> _Work to complete_: Find the lines of the material below that include the string "Lemma", then copy each one.

> _Source data_:
Lemma index_line_invariant (data : Bytearray.t) :
  Z.of_nat (length data) <= 10 ^ 10 ->
  let lines := print_row_lines data in
  Z.of_nat (length (index_line lines)) <=
    Z.of_nat (length (pri_line1 lines)) + 2 * ((- Z.of_nat (length data)) mod 5) /\
  (forall k, (k < length data)%nat -> Z.of_nat k mod 5 = 0 ->
     take (length (Builtins.str_int (Z.of_nat k)))
          (drop (column k data) (index_line lines)) =
     Builtins.str_int (Z.of_nat k)).
Proof.
  induction data as [|xi data IH] using rev_ind; intros Hlen lines.
  { subst lines. split; [vm_compute; discriminate|].
    intros k Hk. simpl in Hk. lia. }
  rewrite length_app in Hlen. simpl length in Hlen.
  destruct (IH ltac:(lia)) as [Hidx Hlabels]. clear IH.
  subst lines. rewrite print_row_lines_snoc.
  set (old := print_row_lines data) in *.
  assert (pri_line1 old = flat_map byte_cell data) as Hpri
      by apply byte_and_char_lines.
  pose proof (str_int_length_ge xi) as Hxi.
  assert (forall k, (k < length data)%nat -> Z.of_nat k mod 5 = 0 ->
            forall more,
              take (length (Builtins.str_int (Z.of_nat k)))
                   (drop (column k (data ++ [xi])) (index_line old ++ more)) =
              Builtins.str_int (Z.of_nat k)) as Hkeep.
  { intros k Hk Hmod more. rewrite column_snoc by lia.
    specialize (Hlabels k Hk Hmod).
    pose proof (str_int_length_ge (Z.of_nat k)) as Hge.
    assert (column k data + length (Builtins.str_int (Z.of_nat k)) <=
            length (index_line old))%nat as Hin.
    { apply (f_equal (@length N)) in Hlabels.
      rewrite length_take, length_drop in Hlabels. lia. }
    rewrite take_drop_app_inside by exact Hin. exact Hlabels. }
  unfold print_row_body. cbn [index_line pri_line1 chr_line2].
  rewrite (length_app data).
  destruct (Z.eqb_spec (Z.of_nat (length data) mod 5) 0) as [Hmod|Hmod].
  - assert ((- Z.of_nat (length data)) mod 5 = 0) as Hopp
        by (apply Z.mod_opp_l_z; lia).
    rewrite Hopp in Hidx.
    pose proof (str_int_length_le (Z.of_nat (length data)) ltac:(lia)) as Hn.
    assert (length (index_line old ++
                    Builtins.times (Builtins.len (pri_line1 old) -
                                    Builtins.len (index_line old)) space) =
            length (pri_line1 old)) as Hpad.
    { unfold Builtins.times, Builtins.len.
      rewrite length_app, length_replicate. lia. }
    split.
    + rewrite (length_app (_ ++ _)), Hpad, !length_app. simpl length.
      clear Hlen Hkeep Hlabels Hpad. Z.div_mod_to_equations. lia.
    + intros k Hk Hkmod. simpl length in Hk. rewrite Nat.add_1_r in Hk.
      destruct (Nat.eq_dec k (length data)) as [->|Hne].
      * rewrite column_snoc, column_all, <- Hpri by lia.
        rewrite drop_app_length' by (symmetry; exact Hpad).
        apply take_ge. lia.
      * rewrite <- app_assoc. apply Hkeep; [lia|exact Hkmod].
  - split.
    + rewrite !length_app. simpl length.
      clear Hlen Hkeep Hlabels. Z.div_mod_to_equations. lia.
    + intros k Hk Hkmod. simpl length in Hk. rewrite Nat.add_1_r in Hk.
      destruct (Nat.eq_dec k (length data)) as [->|Hne]; [contradiction|].
      rewrite <- (app_nil_r (index_line old)). apply Hkeep; [lia|exact Hkmod].
Qed.

(** X10. In the index line the index of every fifth byte stands exactly
    over the byte: for a row of at most 10^10 bytes and every index [k]
    that is a multiple of 5, the index line has the decimal numeral of
    [k] at the column where the byte at index [k] begins in the byte
    line. *)
Theorem index_over_its_byte (data : Bytearray.t) (k : nat) :
  Z.of_nat (length data) <= 10 ^ 10 ->
  (k < length data)%nat -> Z.of_nat k mod 5 = 0 ->
  take (length (Builtins.str_int (Z.of_nat k)))
       (drop (column k data) (index_line (print_row_lines data))) =
  Builtins.str_int (Z.of_nat k).
Proof.
  intros Hlen. destruct (index_line_invariant data Hlen) as [_ Hlabels].
  apply Hlabels.
Qed.

Lemma index_over_its_byte_witness :
  let data := [72; 105; 0; 255; 32; 7; 100] in
  take (length (Builtins.str_int (Z.of_nat 5)))
       (drop (column 5 data) (index_line (print_row_lines data))) =
  Builtins.str_int (Z.of_nat 5).
Proof.
  apply (index_over_its_byte [72; 105; 0; 255; 32; 7; 100] 5).
  - vm_compute. discriminate.
  - simpl. lia.
  - reflexivity.
Defined.

Lemma asci_match_shown (xi : Z) : asci_match (shown xi) = true.
Proof. unfold shown. destruct (asci_match (Builtins.chr xi)) eqn:H; [exact H|reflexivity]. Qed.

(** X11. The character line holds nothing but letters, digits, spaces and
    commas, whatever the bytes are: a byte that is none of the first three
    is shown as a space. *)
Theorem character_line_printable (data : Bytearray.t) (c : N) :
  In c (chr_line2 (print_row_lines data)) ->
  asci_match c = true \/ c = comma.
Proof.
  destruct (byte_and_char_lines data) as [_ ->].
  rewrite in_flat_map. intros (xi & _ & Hc).
  unfold char_cell in Hc. destruct Hc as [<-|Hc]; [left; apply asci_match_shown|].
  apply in_app_or in Hc as [Hc|[<-|[]]]; [|right; reflexivity].
  unfold Builtins.times in Hc. apply list_elem_of_In, elem_of_replicate in Hc as [-> _].
  left. reflexivity.
Qed.

Lemma character_line_printable_witness :
  asci_match 32 = true \/ 32%N = comma.
Proof.
  apply (character_line_printable [72; 105; 0; 255; 32; 7; 100] 32).
  vm_compute. tauto.
Defined.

> _Final answer_:
Lemma index_line_invariant (data : Bytearray.t) :
Lemma index_over_its_byte_witness :
Lemma asci_match_shown (xi : Z) : asci_match (shown xi) = true.
Lemma character_line_printable_witness :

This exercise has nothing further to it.